Creating a Balanced Lifestyle

By Karin S. Ryan, M.A. and Kelly Machan, M.A.

Eat Well!

A well-balanced diet, and eating meals throughout the day, will give you optimal energy and concentration.

  • Chocolate and caffeine can leave you dragging after the "buzz" wears off.
  • Too many salty snacks (chips) can dehydrate the body and brain, bringing on fatigue.
  • High fat meals raise stress hormones levels and can keep them high.
  • Eat breakfast and try to include protein.
  • Get in every food group, every day (milk/dairy, meats/beans, fruit, vegetables, grains)

Avoid Unhealthy Habits

Drinking caffeine, smoking cigarettes, alcohol use, and using marijuana all significantly impact your cognitive, emotional, and physical health.

  • Remember that caffeine is a stimulant, can lead to dehydration, and is addictive. Caffeine also increases symptoms of anxiety and panic.
  • Individuals who binge drink are 8 times more likely to miss class, fall behind in school work, get injured, have unwanted pregnancies, have STI's, and sexual dysfunction. So be thoughtful and conscientious when drinking alcohol, there are significant consequences.
  • Smoke inhaled from marijuana contains 50-70% more carcinogenic toxins than tobacco smoke, and marijuana use can cause deficits in mathematical skills, memory retrieval, and shrink the brain. Stop kidding yourself that it is harmless and stop using pot.

Move that body!

Exercise has so many benefits, that it is always worth the time and effort.

  • The benefits of exercise include: increased energy, enhanced mood, increased self esteem, increased mental focus, decreased risk of heart disease and breast cancer, increased stamina, reduced depressed and anxiety, better sleep, enhanced immune system, decreased stress levels, and enhanced coordination and balance.
  • When beginning an exercise routine, start simple, such as walking, biking, or playing a favorite sport or hobby.
  • Make exercise part of your daily routine, it will be hard the first few weeks, but once you get going you will have more energy and motivation.
  • Find a workout friend, join a club, or participate in intramurals.

Catch good sleep!

Getting the needed quality and quantity of sleep is critical to your daily functioning and well-being.

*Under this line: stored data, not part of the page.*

(** numpy's pairwise summation of a float32 array: fewer than 8 numbers are
    added in order; up to 128 go through eight running sums that are then
    added as a tree, the last [n mod 8] numbers being added in order; a
    longer array is cut in two at a multiple of 8. *)
Fixpoint pairwise_sum (fuel : nat) (a : list Q) {struct fuel} : Q :=
  let n := length a in
  if (n <? 8)%nat then accumulate 0%Q a
  else if (n <=? 128)%nat then
    let '(r, rest) := add_blocks n (firstn 8 a) (skipn 8 a) in
    accumulate (tree r) rest
  else
    match fuel with
    | O => 0%Q
    | S fuel' =>
        let n2 := (n / 2 - (n / 2) mod 8)%nat in
        add (pairwise_sum fuel' (firstn n2 a)) (pairwise_sum fuel' (skipn n2 a))
    end.

(** [np.sum(a)] for a float32 array [a] of one dimension. *)
Definition sum (a : list Q) : Q := pairwise_sum (length a) a.

(** [float(np.sum(np.abs(matrix[src_idx, :])))] *)
Definition row_sum (row : list Q) : Q := sum (map Qabs row).

(** [float(np.sum(np.abs(matrix[:, out_idx])))] *)
Definition col_sum (out_idx : nat) (m : Matrix) : Q :=
  sum (map (fun row => Qabs (nth out_idx row 0%Q)) m).

(** [matrix[src_idx, :] /= row_sum], when the sum exceeds 1. *)
Definition normalize_row (row : list Q) : list Q :=
  let s := row_sum row in
  if qgt s 1 then map (fun x => div x s) row else row.

(** [matrix[:, out_idx] /= col_sum], when the sum exceeds 1. *)
Definition normalize_col (out_idx : nat) (m : Matrix) : Matrix :=
  let s := col_sum out_idx m in
  if qgt s 1 then
    map (fun row =>
           if (out_idx <? length row)%nat
           then set_nth out_idx (div (nth out_idx row 0%Q) s) row else row) m
  else m.

Definition normalize_cols (output_count : nat) (m : Matrix) : Matrix :=
  fold_left (fun m out_idx => normalize_col out_idx m) (seq 0 output_count) m.

(** The matrix as numpy holds it: every sum and every division rounded to
    float32. *)
Definition _build_runtime_routing_matrix (cfg : Config)
    (source_channels output_channels : Z) : Matrix :=
  let source_count := Z.to_nat (Z.max 1 source_channels) in
  let output_count := Z.to_nat (Z.max 1 output_channels) in
  let base := base_matrix cfg in
  let matrix := map (build_row cfg base output_count) (seq 0 source_count) in
  if negb (_audio_matrix_enabled cfg) then
    normalize_cols output_count (map normalize_row matrix)
  else matrix.

End Float32.

(** ** Reference definitions, in the words of the specification *)

Module Reference.

Import Np.

(** Destination bin of the frame at absolute position [pos]:
    [floor(pos / bucket)], clamped to [bins - 1]. *)
Definition dest_bin (bucket bins pos : Z) : Z := Z.min (pos / bucket) (bins - 1).

(** Peak hold: the value of bin [b], channel [c], after the frames [frames]
    (the first at absolute position [pos]) have been seen, starting from
    [cur].  Only frames whose destination is [b] count, and a frame without a
    sample for channel [c] leaves the value alone. *)
Fixpoint peak_hold (bucket bins b : Z) (c : nat) (pos : Z)
    (frames : list (list float)) (cur : float) : float :=
  match frames with
  | [] => cur
  | fr :: rest =>
      let cur' :=
        if dest_bin bucket bins pos =? b then
          match nth_error fr c with
          | Some s => maximum cur (abs s)
          | None => cur
          end
        else cur in
      peak_hold bucket bins b c (pos + 1) rest cur'
  end.

(** The frames of the chunks of a stream, in order. *)
Fixpoint frames_of (reads : list Waveform.ReadResult) : list (list float) :=
  match reads with
  | Waveform.ReadChunk chunk :: rest => rows chunk ++ frames_of rest
  | _ => []
  end.

(** A read that returns a non-empty, rectangular chunk. *)
Definition readable (r : Waveform.ReadResult) : Prop :=
  match r with
  | Waveform.ReadChunk chunk => wf chunk /\ size chunk <> 0%nat
  | Waveform.ReadError _ => False
  end.

(** A value in [0, 1]. *)
Definition unit_interval (v : float) : Prop := le zero v = true /\ le v one = true.

(** A least-recently-used cache of capacity 40, in the words of the
    specification; entries are listed least recent first.  A hit makes the
    entry the most recent one. *)
Definition lru_touch {V : Type} (k : string) (d : list (string * V))
  : list (string * V) :=
  match Dict.get k d with
  | Some v => Dict.pop k d ++ [(k, v)]
  | None => d
  end.

(** A store makes the entry the most recent one and, above the capacity,
    drops the least recent one. *)
Definition lru_store {V : Type} (k : string) (v : V) (d : list (string * V))
  : list (string * V) :=
  let d := Dict.pop k d ++ [(k, v)] in
  if (40 <? length d)%nat then tl d else d.

(** The cache without its [n] oldest entries (in insertion order) among those
    that do not back the file [current_source_abs]. *)
Fixpoint evict_oldest (abspath : string -> string) (current_source_abs : string)
    (n : nat) (cache : list (string * string)) : list (string * string) :=
  match cache with
  | [] => []
  | (key, path) :: rest =>
      if Routing.is_current abspath current_source_abs path
      then (key, path) :: evict_oldest abspath current_source_abs n rest
      else match n with
           | O => (key, path) :: rest
           | S n' => evict_oldest abspath current_source_abs n' rest
           end
  end.

(** A cell of a cloned grid. *)
Definition bit (z : Z) : Prop := z = 0 \/ z = 1.

(** The chunk with every column from [k] on removed. *)
Definition keep_columns (k : nat) (chunk : ndarray2) : ndarray2 :=
  mk_ndarray2 (Nat.min k (ncols chunk)) (map (firstn k) (rows chunk)).

End Reference.

(** ** Concrete inputs used by the examples below *)

Module Examples.

Import Np Waveform.

Definition half : float := S754_finite false 8388608 (-24).
Definition minus_one : float := S754_finite true 8388608 (-23).

(** A mono file of four frames, read in one chunk. *)
Definition mono_chunk : ndarray2 :=
  mk_ndarray2 1 [[half]; [minus_one]; [zero]; [half]].

Definition mono_file : AudioFile :=
  mk_file (inl (mk_info 4 4 1)) None [ReadChunk mono_chunk].

Definition mono_job : WaveformJob := mk_job 1 "a.wav" 2 false (12 # 100).

(** A player with no track, no job and empty caches. *)
Definition empty_host : Controller.Host :=
  Controller.mk_host [] [] [] None 1200 0 "" "" false None 0 "" "" None [] []
    None (Controller.LabelText "") [].

Definition track_name (i : nat) : string :=
  ("t" ++ Controller.string_of_Z (Z.of_nat i))%string.

Definition silent_amp : ndarray2 := mk_ndarray2 1 [[zero]].

(** The waveform cache after forty tracks [t0 .. t39] have been stored. *)
Definition full_cache_host : Controller.Host :=
  fold_left (fun h i => Controller._cache_store (track_name i) "s" [0%Q] silent_amp h)
    (seq 0 40) empty_host.

(** [os.stat] of a disk on which every file has size 10 and time 20. *)
Definition uniform_stat (p : string) : option (Z * Z) := Some (10, 20).

(** Track [a.wav] is displayed and cached, track [b.wav] waits in the
    preload queue, and no job runs. *)
Definition hit_host : Controller.Host :=
  Controller.mk_host [("a.wav", ("10:20|p1200", [0%Q], silent_amp))]%string []
    ["a.wav"; "b.wav"]%string (Some 0) 1200 0 "" "" false None 0 "" "" None
    ["b.wav"]%string ["b.wav"]%string None (Controller.LabelText "") [].

(** The stereo fold-down preset, explicit matrix mode off. *)
Definition stereo_preset : Routing.Config :=
  Routing.mk_config false "stereo" Routing._default_routing_matrix.

(** The 5.1 preset, explicit matrix mode off. *)
Definition surround_preset : Routing.Config :=
  Routing.mk_config false "surround_5_1" Routing._default_routing_matrix.

(** A mono file of four frames whose second read raises. *)
Definition broken_file : AudioFile :=
  mk_file (inl (mk_info 4 4 1)) None
    [ReadChunk (mk_ndarray2 1 [[half]; [minus_one]]); ReadError "read failed"].

(** A disk on which every path is already absolute. *)
Definition plain_abspath (p : string) : string := p.

(** Three cached renders, the second of which is being played. *)
Definition playing_player : Routing.Player :=
  Routing.mk_player stereo_preset
    [("k1", "/r/k1.wav"); ("k2", "/r/k2.wav"); ("k3", "/r/k3.wav")]%string
    ["/r/k1.wav"; "/r/k2.wav"; "/r/k3.wav"]%string "/r"%string "/r/k2.wav"%string
    ["/r/k1.wav"; "/r/k2.wav"; "/r/k3.wav"; "/m/a.wav"]%string.

(** A machine whose only output device has two channels. *)
Definition stereo_device (target_channels : Z) : Z := 2.

(** A player that has routed nothing yet; [/m/a.wav] is on disk. *)
Definition idle_player (cfg : Routing.Config) : Routing.Player :=
  Routing.mk_player cfg [] [] "/r" "" ["/m/a.wav"%string].

(** A two-channel source that is read to its end. *)
Definition sound_env : Routing.Env :=
  Routing.mk_env (Some 2) true true false
    [ReadChunk (mk_ndarray2 2 [[half; minus_one]; [minus_one; half]])]
    (fun _ => true) true.

(** The same source, whose second read raises. *)
Definition failing_env : Routing.Env :=
  Routing.mk_env (Some 2) true true false
    [ReadChunk (mk_ndarray2 2 [[half; minus_one]; [minus_one; half]]);
     ReadError "read failed"]
    (fun _ => true) true.

(** Explicit matrix mode with the identity grid. *)
Definition patch_identity : Routing.Config :=
  Routing.mk_config true "auto" Routing._default_routing_matrix.

(** Explicit matrix mode with the identity grid and one more crosspoint,
    input 12 to output 1. *)
Definition patch_extra : Routing.Config :=
  Routing.mk_config true "auto"
    (Routing.grid (fun r c =>
                     if (r =? c)%nat || ((r =? 11)%nat && (c =? 0)%nat) then 1 else 0)).

(** An accumulator whose only cell is positive infinity. *)
Definition inf_amp : ndarray2 := mk_ndarray2 1 [[S754_infinity false]].

(** A chunk with two channels, for a file whose header announced one. *)
Definition stereo_chunk : ndarray2 :=
  mk_ndarray2 2 [[half; minus_one]; [minus_one; half]].

End Examples.

(** ** Vocabulary for the further properties *)

Module Signals.

Import Np Waveform.

Definition is_progress (e : Event) : bool :=
  match e with progressReady _ _ _ _ _ _ => true | _ => false end.

(** The request id and the path a signal carries. *)
Definition event_origin (e : Event) : Z * string :=
  match e with
  | progressReady rid p _ _ _ _ => (rid, p)
  | resultReady rid p _ _ => (rid, p)
  | errorRaised rid p _ => (rid, p)
  end.

(** The time axis and the amplitudes a signal carries, if any. *)
Definition event_arrays (e : Event) : option (list Q * ndarray2) :=
  match e with
  | progressReady _ _ x amp _ _ => Some (x, amp)
  | resultReady _ _ x amp => Some (x, amp)
  | errorRaised _ _ _ => None
  end.

(** A peak magnitude: not negative, or NaN. *)
Definition peak (v : float) : Prop := isnan v = true \/ le zero v = true.

Definition all_cells (P : float -> Prop) (a : ndarray2) : Prop :=
  Forall (Forall P) (rows a).

(** What a [progressReady] of [job] looks like when the job has the time
    axis [x], [bins] bins and [ch] channels. *)
Definition good_progress (job : WaveformJob) (x : list Q) (bins : Z) (ch : nat)
    (e : Event) : Prop :=
  exists amp filled,
    e = progressReady (request_id job) (path job) x amp filled bins /\
    shape0 amp = Z.to_nat bins /\ shape1 amp = ch /\ 0 <= filled <= bins /\
    all_cells peak amp.

(** The shape of the signals of one run: progress signals, then at most one
    closing signal, a result or an error. *)
Definition run_shape (job : WaveformJob) (x : list Q) (bins : Z) (ch : nat)
    (evs : list Event) : Prop :=
  exists ps final,
    evs = ps ++ final /\ Forall (good_progress job x bins ch) ps /\
    (final = [] \/
     (exists amp, final = [resultReady (request_id job) (path job) x amp] /\
                  shape0 amp = Z.to_nat bins /\ shape1 amp = ch /\ all_cells peak amp) \/
     (exists msg, final = [errorRaised (request_id job) (path job) msg])).

(** The arrays of a signal fit a waveform of [bins] bins and [ch] channels. *)
Definition aligned_signal (x : list Q) (bins : Z) (ch : nat) (e : Event) : Prop :=
  match e with
  | progressReady _ _ x' amp filled total =>
      x' = x /\ shape0 amp = Z.to_nat bins /\ shape1 amp = ch /\
      total = bins /\ 0 <= filled <= bins
  | resultReady _ _ x' amp =>
      x' = x /\ shape0 amp = Z.to_nat bins /\ shape1 amp = ch
  | errorRaised _ _ _ => True
  end.

(** The amplitudes of a signal, if it has any, are peak magnitudes. *)
Definition peaks_signal (e : Event) : Prop :=
  match event_arrays e with
  | Some (_, amp) => all_cells peak amp
  | None => True
  end.

End Signals.

(** ** waveform_controller.py: the remaining scheduling slots *)

Module Scheduler.

Import Np Waveform Controller.

Section Scheduler.

Variable stat : string -> option (Z * Z).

  • If you find yourself thinking or worrying when trying to fall asleep, make of list of what you want to do or think about in the morning, write down your thoughts/concerns in a journal or blog, and remind yourself that you can address it in the morning.
  • Create a sleep schedule, trying to go to bed and wake up at a similar time each day.
  • Have a relaxing routine before you go to bed (such as a shower/bath, reading, stretching) and avoid medications, caffeine, action movies/tv, and stressful events.
  • Create a good sleeping environment, one that is quite, dark, comfortable, and clean.
  • Do not study or "hang out" on your bed, because this can train your brain to be awake and alert while in bed.

Have a positive attitude!

Happiness and health are connected; one's level of happiness impacts one's level of health.

  • Try to be aware of when you are being self critical and challenge those negative thoughts will more realistic ones.
  • Give yourself credit and praise where it is deserved; acknowledge your strengths, successes, and hard work.
  • Healthy relationships are linked to strong immunity and overall health, so surround yourself with people/friends that make you happy and feel good.